■ Data for this exercise ■

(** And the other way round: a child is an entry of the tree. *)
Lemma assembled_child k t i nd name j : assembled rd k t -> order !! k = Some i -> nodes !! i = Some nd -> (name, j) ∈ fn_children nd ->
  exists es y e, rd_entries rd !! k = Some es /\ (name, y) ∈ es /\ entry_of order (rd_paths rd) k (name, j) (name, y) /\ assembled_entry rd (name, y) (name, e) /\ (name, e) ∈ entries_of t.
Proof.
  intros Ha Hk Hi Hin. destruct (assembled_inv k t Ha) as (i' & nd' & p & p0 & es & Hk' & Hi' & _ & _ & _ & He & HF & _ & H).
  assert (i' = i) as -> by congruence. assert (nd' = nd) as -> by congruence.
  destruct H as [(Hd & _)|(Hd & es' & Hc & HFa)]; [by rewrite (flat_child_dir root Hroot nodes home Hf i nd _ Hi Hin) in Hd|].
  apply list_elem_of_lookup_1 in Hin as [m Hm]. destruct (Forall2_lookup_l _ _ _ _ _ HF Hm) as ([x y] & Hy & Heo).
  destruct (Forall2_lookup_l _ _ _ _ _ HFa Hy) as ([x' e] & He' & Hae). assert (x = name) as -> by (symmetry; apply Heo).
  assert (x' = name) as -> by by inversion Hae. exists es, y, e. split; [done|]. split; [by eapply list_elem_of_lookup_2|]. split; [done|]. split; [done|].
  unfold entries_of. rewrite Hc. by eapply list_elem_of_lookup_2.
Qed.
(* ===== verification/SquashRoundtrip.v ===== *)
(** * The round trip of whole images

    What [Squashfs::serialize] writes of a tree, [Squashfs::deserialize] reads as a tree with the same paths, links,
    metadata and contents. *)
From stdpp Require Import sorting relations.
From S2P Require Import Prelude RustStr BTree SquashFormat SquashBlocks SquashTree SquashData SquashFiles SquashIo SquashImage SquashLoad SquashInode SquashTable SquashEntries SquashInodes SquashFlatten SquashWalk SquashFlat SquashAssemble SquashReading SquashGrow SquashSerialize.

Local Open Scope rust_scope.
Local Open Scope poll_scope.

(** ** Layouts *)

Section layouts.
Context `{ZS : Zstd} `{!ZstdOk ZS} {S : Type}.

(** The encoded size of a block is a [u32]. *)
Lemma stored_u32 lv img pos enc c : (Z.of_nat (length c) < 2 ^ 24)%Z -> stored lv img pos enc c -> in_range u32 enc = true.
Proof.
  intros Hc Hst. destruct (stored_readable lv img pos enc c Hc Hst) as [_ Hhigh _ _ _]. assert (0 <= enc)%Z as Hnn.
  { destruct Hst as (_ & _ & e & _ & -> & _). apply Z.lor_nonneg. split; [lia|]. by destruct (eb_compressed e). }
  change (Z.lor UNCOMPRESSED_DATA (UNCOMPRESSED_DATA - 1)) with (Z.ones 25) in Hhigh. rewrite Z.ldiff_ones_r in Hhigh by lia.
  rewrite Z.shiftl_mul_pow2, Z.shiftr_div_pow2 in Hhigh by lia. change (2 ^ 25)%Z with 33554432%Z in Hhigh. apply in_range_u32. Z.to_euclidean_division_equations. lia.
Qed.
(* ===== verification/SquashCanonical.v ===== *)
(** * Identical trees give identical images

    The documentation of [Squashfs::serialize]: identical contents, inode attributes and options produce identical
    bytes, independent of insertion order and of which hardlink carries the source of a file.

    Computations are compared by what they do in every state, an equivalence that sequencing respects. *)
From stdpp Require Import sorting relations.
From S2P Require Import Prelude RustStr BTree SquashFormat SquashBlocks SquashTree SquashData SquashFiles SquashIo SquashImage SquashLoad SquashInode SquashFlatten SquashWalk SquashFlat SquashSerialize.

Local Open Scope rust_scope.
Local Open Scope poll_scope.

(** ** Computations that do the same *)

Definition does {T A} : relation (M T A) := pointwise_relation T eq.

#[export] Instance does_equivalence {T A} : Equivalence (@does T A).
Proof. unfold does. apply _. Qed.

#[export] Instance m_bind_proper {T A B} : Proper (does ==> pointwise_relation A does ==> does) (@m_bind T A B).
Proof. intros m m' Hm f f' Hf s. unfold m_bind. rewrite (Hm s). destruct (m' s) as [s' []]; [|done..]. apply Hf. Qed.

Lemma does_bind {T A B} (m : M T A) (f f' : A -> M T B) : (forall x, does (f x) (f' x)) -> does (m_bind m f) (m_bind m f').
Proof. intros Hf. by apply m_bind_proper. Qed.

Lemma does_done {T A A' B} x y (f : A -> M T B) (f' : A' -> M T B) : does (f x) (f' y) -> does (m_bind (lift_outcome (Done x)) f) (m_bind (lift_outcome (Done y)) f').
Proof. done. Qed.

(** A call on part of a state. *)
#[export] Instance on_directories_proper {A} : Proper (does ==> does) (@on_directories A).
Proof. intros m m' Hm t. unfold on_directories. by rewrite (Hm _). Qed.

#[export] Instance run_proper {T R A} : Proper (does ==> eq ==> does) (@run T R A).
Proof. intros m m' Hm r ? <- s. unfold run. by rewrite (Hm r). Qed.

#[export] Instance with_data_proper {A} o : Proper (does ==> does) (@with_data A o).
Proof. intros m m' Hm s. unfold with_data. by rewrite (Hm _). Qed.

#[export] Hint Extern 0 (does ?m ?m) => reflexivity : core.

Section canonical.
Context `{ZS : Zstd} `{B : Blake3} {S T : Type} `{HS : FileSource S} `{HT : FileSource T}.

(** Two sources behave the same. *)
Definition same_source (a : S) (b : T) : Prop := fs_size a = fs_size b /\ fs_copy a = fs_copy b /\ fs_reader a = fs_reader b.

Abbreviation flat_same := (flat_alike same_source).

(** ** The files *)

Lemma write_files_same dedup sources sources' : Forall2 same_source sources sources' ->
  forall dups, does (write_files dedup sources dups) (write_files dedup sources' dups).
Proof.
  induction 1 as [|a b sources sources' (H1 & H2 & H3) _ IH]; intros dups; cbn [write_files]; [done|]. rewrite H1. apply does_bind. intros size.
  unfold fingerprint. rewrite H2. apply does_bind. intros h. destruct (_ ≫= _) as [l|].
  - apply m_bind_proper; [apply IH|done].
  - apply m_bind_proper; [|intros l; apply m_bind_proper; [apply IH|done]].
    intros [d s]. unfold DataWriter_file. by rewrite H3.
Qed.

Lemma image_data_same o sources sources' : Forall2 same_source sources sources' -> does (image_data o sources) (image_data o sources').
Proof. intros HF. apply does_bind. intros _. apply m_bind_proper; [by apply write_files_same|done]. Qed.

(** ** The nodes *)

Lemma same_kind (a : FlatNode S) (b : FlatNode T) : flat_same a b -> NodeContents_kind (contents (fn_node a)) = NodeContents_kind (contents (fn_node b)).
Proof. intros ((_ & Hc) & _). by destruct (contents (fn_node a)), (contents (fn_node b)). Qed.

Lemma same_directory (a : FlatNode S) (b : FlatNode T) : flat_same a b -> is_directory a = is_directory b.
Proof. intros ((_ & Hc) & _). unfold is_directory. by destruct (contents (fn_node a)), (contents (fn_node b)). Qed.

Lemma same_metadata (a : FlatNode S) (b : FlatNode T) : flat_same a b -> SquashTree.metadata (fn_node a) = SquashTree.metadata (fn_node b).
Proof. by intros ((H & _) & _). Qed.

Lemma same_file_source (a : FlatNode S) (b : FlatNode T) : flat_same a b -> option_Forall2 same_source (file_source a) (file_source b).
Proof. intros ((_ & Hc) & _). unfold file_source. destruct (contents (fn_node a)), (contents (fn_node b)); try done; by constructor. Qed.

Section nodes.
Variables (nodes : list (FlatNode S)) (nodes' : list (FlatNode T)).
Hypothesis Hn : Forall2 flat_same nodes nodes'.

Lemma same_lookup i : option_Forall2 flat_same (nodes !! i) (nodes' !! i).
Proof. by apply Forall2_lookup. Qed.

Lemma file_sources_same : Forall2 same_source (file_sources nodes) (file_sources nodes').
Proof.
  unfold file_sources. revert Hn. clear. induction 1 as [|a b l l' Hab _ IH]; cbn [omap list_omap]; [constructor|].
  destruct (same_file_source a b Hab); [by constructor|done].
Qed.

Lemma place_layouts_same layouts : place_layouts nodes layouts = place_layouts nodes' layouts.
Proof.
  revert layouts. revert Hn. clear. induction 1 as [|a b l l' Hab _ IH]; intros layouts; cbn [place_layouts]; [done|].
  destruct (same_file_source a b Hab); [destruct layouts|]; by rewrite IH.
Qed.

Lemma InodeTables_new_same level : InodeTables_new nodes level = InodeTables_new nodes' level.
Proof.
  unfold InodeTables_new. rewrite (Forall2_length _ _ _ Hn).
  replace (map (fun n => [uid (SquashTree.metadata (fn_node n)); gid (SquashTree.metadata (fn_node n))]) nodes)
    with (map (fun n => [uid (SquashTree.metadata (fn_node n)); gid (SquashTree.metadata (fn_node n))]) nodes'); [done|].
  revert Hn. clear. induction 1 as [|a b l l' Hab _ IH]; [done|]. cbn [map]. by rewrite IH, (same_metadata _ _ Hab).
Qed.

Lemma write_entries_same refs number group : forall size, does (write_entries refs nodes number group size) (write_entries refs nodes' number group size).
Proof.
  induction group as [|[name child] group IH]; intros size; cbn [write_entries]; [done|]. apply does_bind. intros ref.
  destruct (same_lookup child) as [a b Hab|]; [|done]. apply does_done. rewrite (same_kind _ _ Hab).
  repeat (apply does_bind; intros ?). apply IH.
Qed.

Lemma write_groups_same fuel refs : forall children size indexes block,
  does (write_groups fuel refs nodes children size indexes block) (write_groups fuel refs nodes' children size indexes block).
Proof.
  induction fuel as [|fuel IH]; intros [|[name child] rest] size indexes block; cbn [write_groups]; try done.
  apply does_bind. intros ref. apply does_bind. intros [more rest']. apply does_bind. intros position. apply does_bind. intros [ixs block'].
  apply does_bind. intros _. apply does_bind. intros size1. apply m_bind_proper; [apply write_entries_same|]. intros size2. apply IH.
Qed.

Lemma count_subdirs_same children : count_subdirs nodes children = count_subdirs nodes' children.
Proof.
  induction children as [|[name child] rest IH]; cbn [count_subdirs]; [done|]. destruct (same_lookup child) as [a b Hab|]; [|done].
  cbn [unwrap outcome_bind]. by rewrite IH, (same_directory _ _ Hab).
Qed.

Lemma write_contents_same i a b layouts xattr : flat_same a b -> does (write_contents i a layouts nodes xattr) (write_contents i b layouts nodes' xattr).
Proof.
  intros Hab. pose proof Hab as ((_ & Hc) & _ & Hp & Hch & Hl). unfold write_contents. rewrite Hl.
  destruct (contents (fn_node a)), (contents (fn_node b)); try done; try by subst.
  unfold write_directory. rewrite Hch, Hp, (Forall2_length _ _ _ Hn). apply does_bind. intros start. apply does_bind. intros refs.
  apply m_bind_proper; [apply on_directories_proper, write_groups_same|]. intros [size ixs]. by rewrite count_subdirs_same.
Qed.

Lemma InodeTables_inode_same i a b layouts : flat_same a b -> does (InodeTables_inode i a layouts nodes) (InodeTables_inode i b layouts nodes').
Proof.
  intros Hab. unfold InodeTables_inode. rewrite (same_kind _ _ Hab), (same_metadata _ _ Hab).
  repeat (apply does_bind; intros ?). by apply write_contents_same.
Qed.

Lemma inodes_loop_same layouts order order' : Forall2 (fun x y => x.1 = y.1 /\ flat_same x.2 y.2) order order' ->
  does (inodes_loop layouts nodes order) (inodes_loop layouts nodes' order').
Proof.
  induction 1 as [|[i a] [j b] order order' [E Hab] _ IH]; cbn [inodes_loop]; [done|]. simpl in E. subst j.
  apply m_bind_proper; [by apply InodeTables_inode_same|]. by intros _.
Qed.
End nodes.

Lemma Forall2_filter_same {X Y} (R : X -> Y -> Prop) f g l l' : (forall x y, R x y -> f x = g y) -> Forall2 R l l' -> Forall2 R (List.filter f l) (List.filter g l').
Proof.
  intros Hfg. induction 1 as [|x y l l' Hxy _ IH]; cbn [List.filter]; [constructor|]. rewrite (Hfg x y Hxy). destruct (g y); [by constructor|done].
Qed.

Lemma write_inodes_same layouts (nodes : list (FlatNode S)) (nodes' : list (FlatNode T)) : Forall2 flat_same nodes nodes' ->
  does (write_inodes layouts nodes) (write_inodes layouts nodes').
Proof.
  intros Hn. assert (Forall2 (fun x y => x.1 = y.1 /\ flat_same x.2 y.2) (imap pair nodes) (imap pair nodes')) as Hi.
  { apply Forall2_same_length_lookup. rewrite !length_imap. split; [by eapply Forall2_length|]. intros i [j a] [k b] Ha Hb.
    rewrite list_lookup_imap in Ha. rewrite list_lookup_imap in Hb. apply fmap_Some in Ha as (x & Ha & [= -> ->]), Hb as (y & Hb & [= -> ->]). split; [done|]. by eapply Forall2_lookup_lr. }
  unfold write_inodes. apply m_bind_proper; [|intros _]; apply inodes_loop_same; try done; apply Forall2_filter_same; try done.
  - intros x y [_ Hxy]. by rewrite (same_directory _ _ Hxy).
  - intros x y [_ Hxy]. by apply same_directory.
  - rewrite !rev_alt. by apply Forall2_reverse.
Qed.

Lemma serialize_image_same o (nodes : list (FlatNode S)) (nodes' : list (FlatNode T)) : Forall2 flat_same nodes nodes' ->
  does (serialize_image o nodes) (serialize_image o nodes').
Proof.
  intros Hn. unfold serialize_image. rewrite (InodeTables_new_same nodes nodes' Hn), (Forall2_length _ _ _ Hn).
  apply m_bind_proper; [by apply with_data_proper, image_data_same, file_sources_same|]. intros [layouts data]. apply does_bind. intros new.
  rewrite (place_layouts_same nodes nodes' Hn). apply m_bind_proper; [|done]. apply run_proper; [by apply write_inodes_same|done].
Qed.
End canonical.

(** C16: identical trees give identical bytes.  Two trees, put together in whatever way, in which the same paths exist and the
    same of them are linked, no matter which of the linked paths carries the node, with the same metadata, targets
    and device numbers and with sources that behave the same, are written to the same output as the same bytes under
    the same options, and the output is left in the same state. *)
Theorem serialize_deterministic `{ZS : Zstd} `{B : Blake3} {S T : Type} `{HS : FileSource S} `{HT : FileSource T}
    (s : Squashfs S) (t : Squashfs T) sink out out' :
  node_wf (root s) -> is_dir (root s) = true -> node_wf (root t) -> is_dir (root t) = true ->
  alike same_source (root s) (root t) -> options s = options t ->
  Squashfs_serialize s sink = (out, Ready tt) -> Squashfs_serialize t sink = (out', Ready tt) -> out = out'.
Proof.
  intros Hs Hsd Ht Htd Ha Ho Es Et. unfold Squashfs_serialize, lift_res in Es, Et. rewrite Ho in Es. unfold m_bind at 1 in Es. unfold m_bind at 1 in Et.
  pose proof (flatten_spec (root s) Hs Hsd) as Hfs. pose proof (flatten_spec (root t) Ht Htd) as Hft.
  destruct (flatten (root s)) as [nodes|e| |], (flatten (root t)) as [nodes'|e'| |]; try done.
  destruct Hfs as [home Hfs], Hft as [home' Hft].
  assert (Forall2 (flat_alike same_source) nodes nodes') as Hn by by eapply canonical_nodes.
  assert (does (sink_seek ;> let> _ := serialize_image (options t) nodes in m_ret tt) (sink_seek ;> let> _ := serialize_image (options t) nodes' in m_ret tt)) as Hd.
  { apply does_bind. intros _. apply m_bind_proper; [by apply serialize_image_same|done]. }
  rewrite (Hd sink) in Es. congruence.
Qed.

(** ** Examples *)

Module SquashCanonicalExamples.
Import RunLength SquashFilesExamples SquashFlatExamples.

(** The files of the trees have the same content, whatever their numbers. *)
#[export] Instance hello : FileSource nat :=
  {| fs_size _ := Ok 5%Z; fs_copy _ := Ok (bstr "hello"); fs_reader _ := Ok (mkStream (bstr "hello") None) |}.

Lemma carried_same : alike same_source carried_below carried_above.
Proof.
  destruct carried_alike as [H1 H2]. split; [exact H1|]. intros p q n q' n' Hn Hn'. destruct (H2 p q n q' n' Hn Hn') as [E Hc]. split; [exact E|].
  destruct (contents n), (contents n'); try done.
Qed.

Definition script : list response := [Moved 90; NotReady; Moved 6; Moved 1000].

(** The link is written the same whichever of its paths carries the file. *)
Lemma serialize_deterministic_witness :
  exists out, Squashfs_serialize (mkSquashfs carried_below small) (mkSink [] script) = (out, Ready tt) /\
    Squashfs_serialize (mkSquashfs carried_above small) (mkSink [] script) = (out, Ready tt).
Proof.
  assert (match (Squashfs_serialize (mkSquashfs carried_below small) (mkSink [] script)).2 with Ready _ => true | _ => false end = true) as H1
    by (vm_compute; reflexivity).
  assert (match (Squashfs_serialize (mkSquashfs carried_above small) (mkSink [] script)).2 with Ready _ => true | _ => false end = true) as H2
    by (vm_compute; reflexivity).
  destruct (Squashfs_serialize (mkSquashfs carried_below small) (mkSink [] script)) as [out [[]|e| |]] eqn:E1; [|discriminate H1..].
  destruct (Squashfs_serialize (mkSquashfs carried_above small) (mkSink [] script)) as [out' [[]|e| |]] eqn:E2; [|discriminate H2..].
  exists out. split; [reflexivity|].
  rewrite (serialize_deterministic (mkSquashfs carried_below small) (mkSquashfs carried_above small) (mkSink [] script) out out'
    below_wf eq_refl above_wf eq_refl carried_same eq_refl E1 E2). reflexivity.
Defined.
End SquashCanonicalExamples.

■ Exercise requirements ■
Retype, exactly and in full, the lines above from the one containing "(** ** Computations that do the same *)" through the one containing "(** Two sources behave the same. *)".

■ Answer for this exercise ■
(** ** Computations that do the same *)

Definition does {T A} : relation (M T A) := pointwise_relation T eq.

#[export] Instance does_equivalence {T A} : Equivalence (@does T A).
Proof. unfold does. apply _. Qed.

#[export] Instance m_bind_proper {T A B} : Proper (does ==> pointwise_relation A does ==> does) (@m_bind T A B).
Proof. intros m m' Hm f f' Hf s. unfold m_bind. rewrite (Hm s). destruct (m' s) as [s' []]; [|done..]. apply Hf. Qed.

Lemma does_bind {T A B} (m : M T A) (f f' : A -> M T B) : (forall x, does (f x) (f' x)) -> does (m_bind m f) (m_bind m f').
Proof. intros Hf. by apply m_bind_proper. Qed.

Lemma does_done {T A A' B} x y (f : A -> M T B) (f' : A' -> M T B) : does (f x) (f' y) -> does (m_bind (lift_outcome (Done x)) f) (m_bind (lift_outcome (Done y)) f').
Proof. done. Qed.

(** A call on part of a state. *)
#[export] Instance on_directories_proper {A} : Proper (does ==> does) (@on_directories A).
Proof. intros m m' Hm t. unfold on_directories. by rewrite (Hm _). Qed.

#[export] Instance run_proper {T R A} : Proper (does ==> eq ==> does) (@run T R A).
Proof. intros m m' Hm r ? <- s. unfold run. by rewrite (Hm r). Qed.

#[export] Instance with_data_proper {A} o : Proper (does ==> does) (@with_data A o).
Proof. intros m m' Hm s. unfold with_data. by rewrite (Hm _). Qed.

#[export] Hint Extern 0 (does ?m ?m) => reflexivity : core.

Section canonical.
Context `{ZS : Zstd} `{B : Blake3} {S T : Type} `{HS : FileSource S} `{HT : FileSource T}.

(** Two sources behave the same. *)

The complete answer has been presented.